(Collected data entries)

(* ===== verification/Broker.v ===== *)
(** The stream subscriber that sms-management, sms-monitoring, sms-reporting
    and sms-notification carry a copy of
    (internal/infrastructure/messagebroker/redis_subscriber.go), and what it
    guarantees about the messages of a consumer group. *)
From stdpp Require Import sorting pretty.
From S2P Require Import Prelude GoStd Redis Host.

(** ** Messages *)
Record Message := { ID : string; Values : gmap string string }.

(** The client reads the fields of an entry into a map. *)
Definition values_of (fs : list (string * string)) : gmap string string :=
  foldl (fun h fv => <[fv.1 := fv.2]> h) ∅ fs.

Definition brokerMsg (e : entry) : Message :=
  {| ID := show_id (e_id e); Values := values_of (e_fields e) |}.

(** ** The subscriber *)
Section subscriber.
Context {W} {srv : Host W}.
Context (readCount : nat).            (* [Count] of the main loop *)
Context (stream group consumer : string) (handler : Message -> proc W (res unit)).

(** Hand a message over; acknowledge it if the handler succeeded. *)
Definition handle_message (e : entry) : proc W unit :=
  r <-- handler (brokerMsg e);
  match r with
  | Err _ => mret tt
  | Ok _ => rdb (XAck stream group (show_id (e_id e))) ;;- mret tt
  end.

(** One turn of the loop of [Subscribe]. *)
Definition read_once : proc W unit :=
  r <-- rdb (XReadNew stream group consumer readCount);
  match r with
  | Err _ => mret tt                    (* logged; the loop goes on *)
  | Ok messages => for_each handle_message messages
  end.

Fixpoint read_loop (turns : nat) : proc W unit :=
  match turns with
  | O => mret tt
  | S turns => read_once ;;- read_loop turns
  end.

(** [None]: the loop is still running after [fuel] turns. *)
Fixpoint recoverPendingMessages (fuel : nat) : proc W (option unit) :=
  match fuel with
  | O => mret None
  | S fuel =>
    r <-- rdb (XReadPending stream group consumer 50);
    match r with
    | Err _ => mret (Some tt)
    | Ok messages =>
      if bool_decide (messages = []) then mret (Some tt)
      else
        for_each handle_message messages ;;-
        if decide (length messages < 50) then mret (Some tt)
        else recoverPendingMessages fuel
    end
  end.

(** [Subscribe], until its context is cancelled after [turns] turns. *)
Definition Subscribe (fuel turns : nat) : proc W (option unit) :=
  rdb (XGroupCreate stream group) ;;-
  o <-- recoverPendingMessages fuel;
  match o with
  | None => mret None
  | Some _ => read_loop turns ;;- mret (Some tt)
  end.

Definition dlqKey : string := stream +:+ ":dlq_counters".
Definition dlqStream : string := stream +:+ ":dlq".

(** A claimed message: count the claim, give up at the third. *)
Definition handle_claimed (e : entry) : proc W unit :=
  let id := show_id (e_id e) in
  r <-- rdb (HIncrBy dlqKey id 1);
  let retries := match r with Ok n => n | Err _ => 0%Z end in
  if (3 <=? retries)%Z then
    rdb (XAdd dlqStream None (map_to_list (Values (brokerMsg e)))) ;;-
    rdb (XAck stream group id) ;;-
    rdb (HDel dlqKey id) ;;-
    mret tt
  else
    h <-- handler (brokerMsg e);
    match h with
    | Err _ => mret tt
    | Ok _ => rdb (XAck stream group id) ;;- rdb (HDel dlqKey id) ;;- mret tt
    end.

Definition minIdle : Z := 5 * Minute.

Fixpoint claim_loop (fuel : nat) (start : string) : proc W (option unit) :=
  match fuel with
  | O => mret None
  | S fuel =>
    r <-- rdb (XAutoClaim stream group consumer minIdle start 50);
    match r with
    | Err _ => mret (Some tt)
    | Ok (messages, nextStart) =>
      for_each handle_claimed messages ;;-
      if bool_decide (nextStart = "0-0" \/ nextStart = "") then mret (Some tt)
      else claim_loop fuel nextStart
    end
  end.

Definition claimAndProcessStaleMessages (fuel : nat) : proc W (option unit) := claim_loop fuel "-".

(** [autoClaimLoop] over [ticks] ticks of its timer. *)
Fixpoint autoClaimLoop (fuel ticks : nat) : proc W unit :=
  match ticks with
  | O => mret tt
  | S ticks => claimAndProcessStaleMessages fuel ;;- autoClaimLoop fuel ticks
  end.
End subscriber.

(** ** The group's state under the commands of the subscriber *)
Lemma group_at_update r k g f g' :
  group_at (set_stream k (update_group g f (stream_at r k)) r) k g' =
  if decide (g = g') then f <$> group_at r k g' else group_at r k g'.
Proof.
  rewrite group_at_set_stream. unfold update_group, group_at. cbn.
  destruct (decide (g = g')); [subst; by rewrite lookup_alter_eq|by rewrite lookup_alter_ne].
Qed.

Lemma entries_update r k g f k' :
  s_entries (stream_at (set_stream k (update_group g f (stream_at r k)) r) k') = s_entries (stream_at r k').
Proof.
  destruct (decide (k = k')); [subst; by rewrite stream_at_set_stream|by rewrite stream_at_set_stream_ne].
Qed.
...
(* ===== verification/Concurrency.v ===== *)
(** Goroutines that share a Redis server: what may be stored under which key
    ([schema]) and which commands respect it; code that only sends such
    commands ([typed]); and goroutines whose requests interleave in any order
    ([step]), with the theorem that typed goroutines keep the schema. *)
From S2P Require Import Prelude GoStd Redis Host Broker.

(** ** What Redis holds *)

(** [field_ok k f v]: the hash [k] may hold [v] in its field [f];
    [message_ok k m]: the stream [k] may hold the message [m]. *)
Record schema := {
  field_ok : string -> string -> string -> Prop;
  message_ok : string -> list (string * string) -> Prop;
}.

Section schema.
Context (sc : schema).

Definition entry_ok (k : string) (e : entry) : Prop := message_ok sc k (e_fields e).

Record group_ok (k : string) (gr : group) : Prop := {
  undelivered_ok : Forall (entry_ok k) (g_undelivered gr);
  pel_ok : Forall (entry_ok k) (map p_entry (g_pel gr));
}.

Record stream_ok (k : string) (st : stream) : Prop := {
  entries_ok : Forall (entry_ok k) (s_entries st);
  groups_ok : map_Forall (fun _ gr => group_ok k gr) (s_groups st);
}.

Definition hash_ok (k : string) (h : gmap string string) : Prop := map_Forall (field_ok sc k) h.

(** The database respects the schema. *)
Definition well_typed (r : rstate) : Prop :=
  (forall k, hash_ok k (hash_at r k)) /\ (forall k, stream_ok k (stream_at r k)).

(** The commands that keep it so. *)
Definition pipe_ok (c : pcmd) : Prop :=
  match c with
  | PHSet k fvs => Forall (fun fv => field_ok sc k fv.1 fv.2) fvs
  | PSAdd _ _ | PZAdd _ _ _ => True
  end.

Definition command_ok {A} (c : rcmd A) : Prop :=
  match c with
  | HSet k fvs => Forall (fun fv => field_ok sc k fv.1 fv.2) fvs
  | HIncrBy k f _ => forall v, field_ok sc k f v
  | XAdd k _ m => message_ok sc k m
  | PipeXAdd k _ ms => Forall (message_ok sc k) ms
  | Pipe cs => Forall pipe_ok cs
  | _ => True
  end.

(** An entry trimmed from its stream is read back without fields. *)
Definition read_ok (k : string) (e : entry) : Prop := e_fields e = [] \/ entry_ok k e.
...
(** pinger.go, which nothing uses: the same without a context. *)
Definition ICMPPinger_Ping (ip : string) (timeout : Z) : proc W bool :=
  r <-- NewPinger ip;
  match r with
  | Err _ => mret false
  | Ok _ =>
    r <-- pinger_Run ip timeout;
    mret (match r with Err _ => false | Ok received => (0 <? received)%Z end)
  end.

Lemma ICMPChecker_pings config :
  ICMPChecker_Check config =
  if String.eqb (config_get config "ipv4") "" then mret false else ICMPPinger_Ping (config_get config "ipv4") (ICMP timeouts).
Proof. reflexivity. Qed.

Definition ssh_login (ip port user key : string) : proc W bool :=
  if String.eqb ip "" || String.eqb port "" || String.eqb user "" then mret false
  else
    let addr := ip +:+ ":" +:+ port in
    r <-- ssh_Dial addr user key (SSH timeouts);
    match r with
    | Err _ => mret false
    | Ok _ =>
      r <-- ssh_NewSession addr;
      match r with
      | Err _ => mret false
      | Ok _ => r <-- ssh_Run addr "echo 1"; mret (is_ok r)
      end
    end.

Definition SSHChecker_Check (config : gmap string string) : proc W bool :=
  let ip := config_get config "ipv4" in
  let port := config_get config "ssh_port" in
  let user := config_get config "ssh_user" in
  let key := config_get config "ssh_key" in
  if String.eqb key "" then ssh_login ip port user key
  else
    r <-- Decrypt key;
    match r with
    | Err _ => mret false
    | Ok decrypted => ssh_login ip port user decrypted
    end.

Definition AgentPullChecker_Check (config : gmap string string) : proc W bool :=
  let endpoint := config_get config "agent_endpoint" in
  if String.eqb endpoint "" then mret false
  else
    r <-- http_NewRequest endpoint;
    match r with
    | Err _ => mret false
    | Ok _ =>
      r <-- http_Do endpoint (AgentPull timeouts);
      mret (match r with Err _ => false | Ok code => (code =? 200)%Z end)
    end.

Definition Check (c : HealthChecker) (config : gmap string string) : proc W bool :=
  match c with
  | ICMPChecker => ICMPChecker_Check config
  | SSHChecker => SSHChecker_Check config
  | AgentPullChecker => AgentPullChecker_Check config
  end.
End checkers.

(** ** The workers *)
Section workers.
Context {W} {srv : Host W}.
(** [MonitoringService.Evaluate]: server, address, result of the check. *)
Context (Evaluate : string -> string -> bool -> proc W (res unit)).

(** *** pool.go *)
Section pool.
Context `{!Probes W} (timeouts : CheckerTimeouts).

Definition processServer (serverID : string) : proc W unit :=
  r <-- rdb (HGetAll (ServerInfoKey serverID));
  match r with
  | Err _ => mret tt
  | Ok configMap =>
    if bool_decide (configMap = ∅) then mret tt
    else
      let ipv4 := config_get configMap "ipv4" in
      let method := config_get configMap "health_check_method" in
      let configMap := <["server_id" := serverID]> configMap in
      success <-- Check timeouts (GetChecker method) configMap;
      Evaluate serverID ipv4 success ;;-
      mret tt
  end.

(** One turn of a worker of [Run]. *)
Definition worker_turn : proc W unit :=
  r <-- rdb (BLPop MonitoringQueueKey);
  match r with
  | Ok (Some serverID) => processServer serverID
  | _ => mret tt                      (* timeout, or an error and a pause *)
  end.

Work task:
Extract exactly and only the lines above from the line containing "(* ===== verification/Broker.v ===== *)" through the line containing "guarantees about the", both end lines included.

Task solution:
(* ===== verification/Broker.v ===== *)
(** The stream subscriber that sms-management, sms-monitoring, sms-reporting
    and sms-notification carry a copy of
    (internal/infrastructure/messagebroker/redis_subscriber.go), and what it
    guarantees about the messages of a consumer group. *)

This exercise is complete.